**ACTIVITY:**
Repeat only the lines running from the beginning of the material through the line that contains "places only, each".

[Opening SUPPLIED INFORMATION section]

(** * The offline runner of [src/game.js]: a shallow embedding and its properties

    The script is one closure over a handful of mutable variables, driven by
    DOM events and by the animation-frame callback.  It is embedded here by
    explicit state passing: the closure's variables are the fields of
    [Game.t], every function of the script is a function on [Game.t], and
    the browser's event dispatch is the step function [handle].

    Numbers.  JavaScript numbers are IEEE doubles.  The finite ones are
    modelled as exact rationals ([Q]): rounding and overflow are left out.
    Values that need not be finite numbers appear in the script in three
    places only, each behind an explicit test ([Number.isFinite]), and are
    given the type [jsval] there: the two bounding-box fields of a
    [TextMetrics], the height of the bounding client rectangle, and the
    result of [Number(localStorage.getItem(..))].  [TextMetrics.width],
    [clientWidth], [devicePixelRatio] and the timestamps are WebIDL
    [double]/[long] attributes, finite by their type.

    Browser services the script calls are the fields of the class
    [Browser]: [ctx.measureText], [Math.random] (the n-th draw of the page),
    [Math.sin], the string-to-number conversion, and the reduced-motion
    media query.  What the script only writes and never reads back (pixels,
    [textContent] of the score elements, the canvas transform and CSS
    height) is not part of the state. *)

From Stdlib Require Import QArith Qminmax Qround Lqa ZArith Lia.
From Stdlib Require Import Bool List String Ascii DecimalString.
Import ListNotations.

Local Open Scope Q_scope.

(** ** JavaScript primitives *)

Module JS.

(** A value read from the browser where the script expects a number. *)
Inductive jsval : Type :=
| Num (q : Q)
| NaN
| PosInfinity
| NegInfinity
| Undefined.

(** [Number.isFinite(v)] *)
Definition Number_isFinite (v : jsval) : bool :=
  match v with
  | Num _ => true
  | _ => false
  end.
(** C3, on the code.  When the runner's sequence ends without any
    final-flagged event, the stream ends after the tool frames: no
    [final_response] frame is emitted, and the last frame is a tool frame.
    The same holds with the serialiser in, which accepts both frames. *)
Lemma C3_stream_without_final_event_counterexample :
  run_outcome unfinished_runner (message hello)
  = inr (map Next [call_event; result_event])
  /\ run_stream unfinished_runner hello
     = (inr tt,
        [tool_call_frame weather_call;
         tool_response_frame weather_result (PStr "X")])
  /\ count_type "final_response" (snd (run_stream unfinished_runner hello)) = 0
  /\ JsonStream.run_stream JsonStream.digit_limit_json unfinished_runner hello
     = (inr tt,
        [tool_call_frame weather_call;
         tool_response_frame weather_result (PStr "X")])
  /\ count_type "final_response"
       (snd (JsonStream.run_stream JsonStream.digit_limit_json
               unfinished_runner hello)) = 0.
Proof.
  split; [reflexivity |]. split; [reflexivity |]. split; [reflexivity |].
  split; reflexivity.
Qed.
(** C10. Without a working directory in the resource request, or with
    neither files nor folders asked for, [resolveResources] returns
    [undefined] and does not call the file service. The callback of a
    provider that answered with such a request is fulfilled with the
    provider's own items, no lookup made, and when the aggregation is
    fulfilled its result holds these items. *)
Theorem unanswerable_resource_request_keeps_own_items :
  (∀ cfg prompt cursor pid caps tr,
     cwd cfg = None
     ∨ (default false (foldersRequested cfg) = false
        ∧ default false (filesRequested cfg) = false) →
     resolveResources cfg prompt cursor pid caps tr = (Fulfilled None, tr))
  ∧ (∀ prompt cursor shell caps p items cfg,
       cwd cfg = None
       ∨ (default false (foldersRequested cfg) = false
          ∧ default false (filesRequested cfg) = false) →
       shellTypeExcluded shell p = false →
       provider_provideCompletions p prompt cursor
       = Fulfilled (Some (CompletionList items (Some cfg))) →
       let own := ownItems shell p (CompletionList items (Some cfg)) in
       List.map label own = List.map label (default [] items)
       ∧ (∀ tr, callback prompt cursor shell caps p tr = (Fulfilled (Some own), tr))
       ∧ (∀ ps tr l tr',
            In p ps →
            _collectCompletions prompt cursor shell caps ps tr = (Fulfilled (Some l), tr') →
            ∃ l1 l2, l = l1 ++ own ++ l2)).
Proof.
  assert (Hguard : ∀ cfg prompt cursor pid caps tr,
             cwd cfg = None
             ∨ (default false (foldersRequested cfg) = false
                ∧ default false (filesRequested cfg) = false) →
             resolveResources cfg prompt cursor pid caps tr = (Fulfilled None, tr)).
  { intros cfg prompt cursor pid caps tr Hcfg. apply resolveResources_guard.
    destruct Hcfg as [Hcwd|[Hfolders Hfiles]]; [now left | right].
    unfold resourcesRequested. now rewrite Hfolders, Hfiles. }
  split; [exact Hguard|].
  intros prompt cursor shell caps p items cfg Hcfg Hshell Hans own.
  assert (Hcallback : ∀ tr, callback prompt cursor shell caps p tr
                            = (Fulfilled (Some own), tr)).
  { intros tr. rewrite (callback_resource_request _ _ _ _ _ items cfg) by assumption.
    rewrite Hguard by exact Hcfg. simpl. now rewrite app_nil_r. }
  split; [apply ownItems_labels|]. split; [exact Hcallback|].
  intros ps tr l tr' Hin Hres.
  eapply _collectCompletions_holds; eauto.
  intros tr_p. now rewrite Hcallback.
Qed.

End AggregationProperties.

(** ** Insertion-ordered maps *)

Section OMapProperties.

Context {V : Type}.

Implicit Types (k : string) (v : V) (m : OMap.t V).

Lemma OMap_get_set_eq k v m : OMap.get k (OMap.set k v m) = Some v.
Proof.
  induction m as [|[k' v'] m IH]; simpl.
  - now rewrite String.eqb_refl.
  - destruct (String.eqb_spec k' k) as [->|Hne]; simpl.
    + now rewrite String.eqb_refl.
    + destruct (String.eqb_spec k' k); [contradiction | exact IH].
Qed.

Lemma OMap_get_set_ne k k' v m : k ≠ k' → OMap.get k' (OMap.set k v m) = OMap.get k' m.
Proof.
  intros Hne. induction m as [|[k0 v0] m IH]; simpl.
  - now destruct (String.eqb_spec k k').
  - destruct (String.eqb_spec k0 k) as [->|Hk0]; simpl.
    + now destruct (String.eqb_spec k k').
    + now rewrite IH.
Qed.

Lemma OMap_get_delete_eq k m : OMap.get k (OMap.delete k m) = None.
Proof.
  induction m as [|[k' v'] m IH]; simpl; [reflexivity|].
  destruct (String.eqb_spec k' k) as [->|Hne]; simpl; [exact IH|].
  now destruct (String.eqb_spec k' k).
Qed.

Lemma OMap_get_delete_ne k k' m : k ≠ k' → OMap.get k' (OMap.delete k m) = OMap.get k' m.
Proof.
  intros Hne. induction m as [|[k0 v0] m IH]; simpl; [reflexivity|].
  destruct (String.eqb_spec k0 k) as [->|Hk0]; simpl.
  - now destruct (String.eqb_spec k k').
  - now rewrite IH.
Qed.

Lemma OMap_In_delete k k' v m :
  In (k', v) (OMap.delete k m) ↔ In (k', v) m ∧ k' ≠ k.
Proof.
  induction m as [|[k0 v0] m IH]; simpl; [tauto|].
  destruct (String.eqb_spec k0 k) as [->|Hk0]; simpl; rewrite IH.
  - split; [tauto|]. intros [[[= <- <-]|Hin] Hne]; [contradiction | tauto].
  - split; [|tauto]. intros [[= <- <-]|[Hin Hne]]; tauto.
Qed.

Lemma OMap_In_set k k' v v' m :
  In (k', v') (OMap.set k v m) → (k', v') = (k, v) ∨ In (k', v') m.
Proof.
  induction m as [|[k0 v0] m IH]; simpl.
  - intros [Heq|[]]. now left.
  - destruct (String.eqb_spec k0 k) as [->|Hk0]; simpl.
    + intros [Heq|Hin]; [now left | now right; right].
    + intros [Heq|Hin]; [now right; left|].
      destruct (IH Hin); [now left | now right; right].
Qed.

Lemma OMap_keys_set k k' v m :
  In k' (OMap.keys (OMap.set k v m)) → k' = k ∨ In k' (OMap.keys m).
Proof.
  unfold OMap.keys. intros ((k0 & v0) & <- & Hin)%in_map_iff. simpl.
  destruct (OMap_In_set _ _ _ _ _ Hin) as [[= -> ->]|Hin']; [now left | right].
  apply in_map_iff. now exists (k0, v0).
Qed.

Lemma OMap_keys_delete k k' m :
  In k' (OMap.keys (OMap.delete k m)) → In k' (OMap.keys m) ∧ k' ≠ k.
Proof.
  unfold OMap.keys. intros ((k0 & v0) & <- & Hin)%in_map_iff. simpl.
  apply OMap_In_delete in Hin as [Hin Hne]. split; [|exact Hne].
  apply in_map_iff. now exists (k0, v0).
Qed.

[Closing SUPPLIED INFORMATION section]

**RESPONSE BELOW:**
(** * The offline runner of [src/game.js]: a shallow embedding and its properties

    The script is one closure over a handful of mutable variables, driven by
    DOM events and by the animation-frame callback.  It is embedded here by
    explicit state passing: the closure's variables are the fields of
    [Game.t], every function of the script is a function on [Game.t], and
    the browser's event dispatch is the step function [handle].

    Numbers.  JavaScript numbers are IEEE doubles.  The finite ones are
    modelled as exact rationals ([Q]): rounding and overflow are left out.
    Values that need not be finite numbers appear in the script in three
    places only, each behind an explicit test ([Number.isFinite]), and are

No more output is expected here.